Review: “Eye in the Sky”

Helen Mirren stars as Col. Powell in Gavin Hood's "Eye in the Sky," here reviewed by film critic Danny Baldwin.After exploding onto the international film scene with the virtuosic 2005 debut “Tsotsi,” made in his native South Africa, director Gavin Hood gave the term “sophomore slump” new meaning by ignoring filmmaking elementals in favor of blatant Bush-bashing in his 2007 crossover picture “Rendition.” Now, after big-budget forays into the fantasy realms of Marvel Comics and young adult sci-fi, Hood is back for more topical political storytelling with “Eye in the Sky,” which confronts the role of drones in the West’s ongoing war on radical Islamism. Given the cast of Hollywood elites, from Helen Mirren to Aaron Paul to the late Alan Rickman, it would not be unreasonable for one to expect more bleeding-heart propaganda. But Hood clearly learned from his mistakes on “Rendition,” crafting an issue movie that largely retains an objective perspective.

This is not to say that the movie is detached or removed from the internationally significant events it depicts. Rather, it eschews an ultimate philosophical judgment on drone warfare by simply depicting the impacts and ramifications that this modern form of combat has on the careers and personal lives of a diverse ensemble of characters. Mirren is Colonel Katherine Powell, the British commanding officer eager to shoot a Hellfire missile at a terrorist safe-house in Nairobi when she learns that high-value jihadist targets are inside, even if it means killing at least one civilian (a young girl selling bread outside the facility). Rickman is the Lieutenant General who must convince higher-ups and lawyers in the British government to approve the action, racing against the clock as each official perpetually passes the baton upwards to avoid personal legal culpability for any potential casualties. Paul and Phoebe Fox are the U.S. Air Force drone pilots carrying out the mechanics of the mission from a trailer in Las Vegas, both on the verge of buckling under the moral weight of what they are being ordered to do as they observe the girl via the drone cameras. Barkhad Abdi (of “Captain Phillips” fame) is the local Somali liaison tasked with piloting short-range remote-control cameras to see inside the terrorist compound, mere feet from the proposed target site.

While Hood’s approach to politically polarizing material has become more measured since “Rendition,” save for an egregious number of manipulative cutaways to the poor Somali girl in danger (and a cringe-worthy sequence of her dancing over the credits), it’s safe to say that Guy Hibbert’s screenplay nudged the filmmaker in the right direction. Hibbert understands that this is a movie, not a treatise, so he allows his very human characters to face moral quandaries surrounding drone warfare and come to their own conclusions, rather than force certain characters to adopt the “right” political position and others the “wrong” one. For Mirren’s Col. Powell, the numbers are what’s important: sure, one innocent girl may die, but the jihadists will blow up dozens with their suicide vests if they don’t take them out now. For Rickman’s Lt. Gen. Benson, what’s right is not a personal decision, but a matter of whom he can convince, which is a far different process with drones than when Western soldiers are endangered on the ground. For Paul’s pilot, the mediation of a screen provides little comfort when he knows he is directly causing the loss of an innocent life, no matter how many he may save in the process. By tightly focusing on a single incident, Hibbert’s screenplay doesn’t try to generalize about drone warfare; it merely asks the viewer to begin to consider the ethical dilemmas that the Western world faces with the advancement of battlefield technology.
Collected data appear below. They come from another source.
(** One step, given who may advance. *)
Lemma justified_by X Y l e s s' : calm X Y s s' -> plans s' = plans s ->
  (forall i, static <$> objects s' !! i = static <$> objects s !! i) ->
  (forall i pl, X i Launching -> plans s !! i = Some pl -> pl_needs_approval pl = true -> approved_in (l ++ [e]) i) ->
  (forall i pl, X i Rechecking -> plans s !! i = Some pl -> current_in (l ++ [e]) i pl) ->
  (forall i pl j, X i Starting -> plans s !! i = Some pl -> objects s !! i = Some j ->
     checked_in (l ++ [e]) i (sj_project_id j) pl) ->
  (forall i pl j, Y i -> plans s !! i = Some pl -> objects s !! i = Some j ->
     checked_in (l ++ [e]) i (sj_project_id j) pl) ->
  justified l s -> justified (l ++ [e]) s'.
Proof.
  intros [P Q] Hl Hs X1 X2 X3 Y1 [J1 J2 J3 J4]. split.
  - intros id pl H1 H2 H3. rewrite Hl in H2. destruct (P id Launching eq_refl H1); [apply approved_snoc|]; eauto.
  - intros id pl H1 H2. rewrite Hl in H2. destruct (P id Rechecking eq_refl H1); [apply current_snoc|]; eauto.
  - intros id pl j H1 H2 H3. rewrite Hl in H2. destruct (static_known _ _ Hs id j H3) as (j1 & E1 & Es).
    apply static_parts_eq in Es as (_ & -> & _).
    destruct (P id Starting eq_refl H1); [apply checked_snoc|]; eauto.
  - intros id pl j H1 H2 H3. rewrite Hl in H3. destruct (static_known _ _ Hs id j H1) as (j1 & E1 & Es).
    apply static_parts_eq in Es as (_ & -> & _).
    destruct (Q id j H1 H2) as [(j2 & E2 & Hp)|Hy]; [|eauto]. simplify_eq. apply checked_snoc. eauto.
Qed.

Lemma justified_step l e : well_kept (run a d l s0) -> justified l (run a d l s0) ->
  justified (l ++ [e]) (step a d (run a d l s0) e).
Proof.
  set (s := run a d l s0). intros Hw HJ. destruct (is_start e) eqn:Hs.
  { pose proof (calm_step (fun _ _ => False) no_one a d s e Hw) as Hc.
    destruct (start_step a d s e Hw Hs) as [E|(j & pl & row & Ho & _ & _ & Hp & E)]; rewrite E in *.
    { apply (justified_by (fun _ _ => False) no_one l e s); try done. }
    destruct HJ as [J1 J2 J3 J4]. split; cbn.
    all: intros id; destruct (decide (id = job_id j)) as [->|Hi];
      rewrite ?lookup_insert_eq; rewrite ?lookup_insert_ne by done; intros; simplify_eq; try congruence.
    all: first [apply approved_snoc; by eauto | apply current_snoc; by eauto | apply checked_snoc; by eauto]. }
  destruct (step_static a d s e Hs) as [Hst Hpl].
  destruct (advances e) eqn:Ha.
  2: { apply (justified_by (fun _ _ => False) no_one l e s); try done. by apply calm_step. }
  destruct e; try discriminate; cbn [step] in *.
  - eapply justified_by; [apply enabled_advances|done..| | | | |done]; unfold one_goes, no_one; try naive_solver congruence.
  - eapply justified_by; [apply approved_advances|done..| | | | |done]; unfold one_goes, no_one; try naive_solver congruence.
    intros i pl (-> & _ & ->) _ _. by exists l, message, [].
  - eapply justified_by; [apply current_advances|done..| | | | |done]; unfold one_goes, no_one; try naive_solver congruence.
    intros i pl (-> & _ & Hp & pl' & dl & El & Eg & Ed & Hn) El'. simplify_eq.
    exists l, message, now, dl, []. repeat split; [done|done|]. by apply HJ.
  - eapply justified_by; [apply recheck_advances|done..| | | | |done]; unfold one_goes, no_one; try naive_solver congruence.
    intros i pl j (-> & _ & Hp & pl' & j' & row & El & Ej & Er & Ee & Em & En) El' Ej'. simplify_eq.
    exists l, message, same_executor, row, []. repeat split; try done. by apply HJ.
  - eapply justified_by; [apply started_advances|done..| | | | |done]; unfold one_goes, no_one; try naive_solver congruence.
    intros i pl j (-> & Hp) El Ej. apply checked_snoc. by apply (ju_starting _ _ HJ).
Qed.
End consent.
And yet, casting “Eye in the Sky” as a cerebral movie, while meant as a compliment, also does it a disservice. Make no mistake, this is an edge-of-your-seat exercise in tension, a breathless “will they or won’t they” story about a military strike. Gene Siskel, infamous for deriding films like “Aliens” because they put child characters in danger just to ride the audience’s nerves, would have loathed it. But I found the movie tense less because I was concerned for the Somali girl’s wellbeing than because I felt the mounting weight of split-second decisions that could have enormous sociopolitical consequences. The top-notch cast, especially Rickman in a great final live-action performance, expertly convey the visceral toll of their characters’ ever-present knowledge that things could go desperately South at any minute. In so doing, “Eye in the Sky” becomes a movie of immense scope, even though its focus is on just a few people on a single day. That’s really the lesson here: in the age of modern technology, small numbers have become capable of massive things.